When a line of the records below contains the string "ChainError", copy that whole line.

- Stored data entries
• • • •
(** ** Authorization, notification, sending *)

Definition has_auth (c : ctx) (account : name) : bool :=
  existsb (fun p => fst p =? account) (auths c).

Definition require_auth {S} (account : name) : M S unit := fun c s o =>
  if has_auth c account then Ok (tt, s, o) else Err (MissingAuth account).

Definition has_recipient (o : out) (account : name) : bool :=
  existsb (fun n => n =? account) (notified o).

Definition require_recipient {S} (account : name) : M S unit := fun _ s o =>
  Ok (tt, s, if has_recipient o account then o
             else o <| notified := notified o ++ [account] |>).

Definition send {S} (a : action) : M S unit := fun c s o =>
  if may_send c a then Ok (tt, s, o <| inlines := inlines o ++ [a] |>)
  else Err (ChainError "unsatisfied authorization").

(** [transaction::send] with [replace_existing = false]: the node must accept the
    transaction; [deferreds] holds the pending ones, and none of the same sender and id
    may be among them. *)
Definition send_deferred {S} (d : deferred) : M S unit := fun c s o =>
  if negb (may_defer c d) then Err (ChainError "deferred transaction refused")
  else if existsb (fun d' => (d_sender d' =? d_sender d) && (d_sender_id d' =? d_sender_id d))
       (deferreds o)
  then Err (ChainError "deferred transaction with the same sender_id and payer already exists")
  else Ok (tt, s, o <| deferreds := deferreds o ++ [d] |>).

Definition print {S} (v : list val) : M S unit := fun _ s o =>
  Ok (tt, s, o <| console := console o ++ v |>).

(** ** Tables *)

Section tables.
Context {S K V : Type} `{Countable K} (tbl : S -> gmap K V) `{!Setter tbl}.

Definition find (k : K) : M S (option V) := gets (fun s => tbl s !! k).
(* ===== verification/Views.v ===== *)
(** * What the contracts promise to each other

    The contracts read each other's tables through const member functions and
    static functions of their headers (hddlock::get_lock_asset,
    hdddeposit::get_deposit, hddpool::is_miner_exist, ...).  Each of those
    interfaces is a class; a contract is modelled against the classes of the
    contracts it reads, and the file of each contract gives the instance made
    from its tables.  The classes ending in [Ok] state the laws a client relies
    on. *)

From S2P Require Import Prelude Names Asset.

(** hddlock.hpp; the first argument is the block time in microseconds. *)
Class LockView := {
  is_frozen : Z -> name -> bool;
  get_lock_asset : Z -> name -> res asset
}.

(** eosio.token.hpp *)
Class TokenView := {
  get_supply : Z -> res asset;
  get_balance : name -> Z -> res asset
}.

(** hdddeposit.hpp *)
Class DepositView := {
  get_deposit : name -> res asset;
  get_depositfree : name -> res asset;
  get_miner_deposit : Z -> asset;
  get_miner_forfeit : Z -> res asset;
  get_miner_depacc : Z -> name;
  is_deposit_enough : asset -> Z -> res bool;
  calc_deposit : Z -> res asset;
  is_old_miner : Z -> bool
}.

(** eosio.system.hpp; the producer's sequence number and shadow account. *)
Class SystemView := {
  isActiveVoter : name -> bool;
  getProducerSeq : name -> Z * name
}.

(** hddpool.hpp *)
Class PoolView := {
  is_miner_exist : Z -> bool;
  get_yta_price : Z;
  get_usd_price : Z;
  get_next_reward_slot : Z;
  get_next_build_slot : Z
}.

(** channel.sys.hpp *)
Class ChannelView := {
  getfeebalance : name -> asset
}.

(** ** Laws *)

(** The amounts the lock and the deposit contract withhold from a transfer are
    amounts of the core token, and neither is negative. *)
Class LockViewOk (LV : LockView) : Prop := lock_view_ok t u a :
  get_lock_asset t u = Ok a -> symbol a = CORE_SYMBOL /\ 0 <= amount a <= max_amount.

Class DepositViewOk (DV : DepositView) : Prop := deposit_view_ok u a :
  get_deposit u = Ok a -> symbol a = CORE_SYMBOL /\ 0 <= amount a <= max_amount.

(** A balance is never negative. *)
Class TokenViewOk (TV : TokenView) : Prop := token_view_ok u code a :
  get_balance u code = Ok a -> 0 <= amount a <= max_amount.

(** ** Fixed views

    Interfaces that report the same amounts for every account, for evaluating a
    contract without the others. *)

Definition fixed_lock (locked : Z) : LockView := {|
  is_frozen := fun _ _ => false;
  get_lock_asset := fun _ _ => Ok (core locked)
|}.

Definition fixed_deposit (deposit : Z) : DepositView := {|
  get_deposit := fun _ => Ok (core deposit);
  get_depositfree := fun _ => Ok (core deposit);
  get_miner_deposit := fun _ => core deposit;
  get_miner_forfeit := fun _ => Ok (core 0);
  get_miner_depacc := fun _ => 0;
  is_deposit_enough := fun _ _ => Ok true;
  calc_deposit := fun _ => Ok (core deposit);
  is_old_miner := fun _ => false
|}.

Lemma fixed_lock_ok z : 0 <= z <= max_amount -> LockViewOk (fixed_lock z).
Proof. intros Hz t u a [= <-]. done. Qed.

Lemma fixed_deposit_ok z : 0 <= z <= max_amount -> DepositViewOk (fixed_deposit z).
Proof. intros Hz u a [= <-]. done. Qed.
• • • •
- RESPONSE BOX
  else Err (ChainError "unsatisfied authorization").
  if negb (may_defer c d) then Err (ChainError "deferred transaction refused")
  then Err (ChainError "deferred transaction with the same sender_id and payer already exists")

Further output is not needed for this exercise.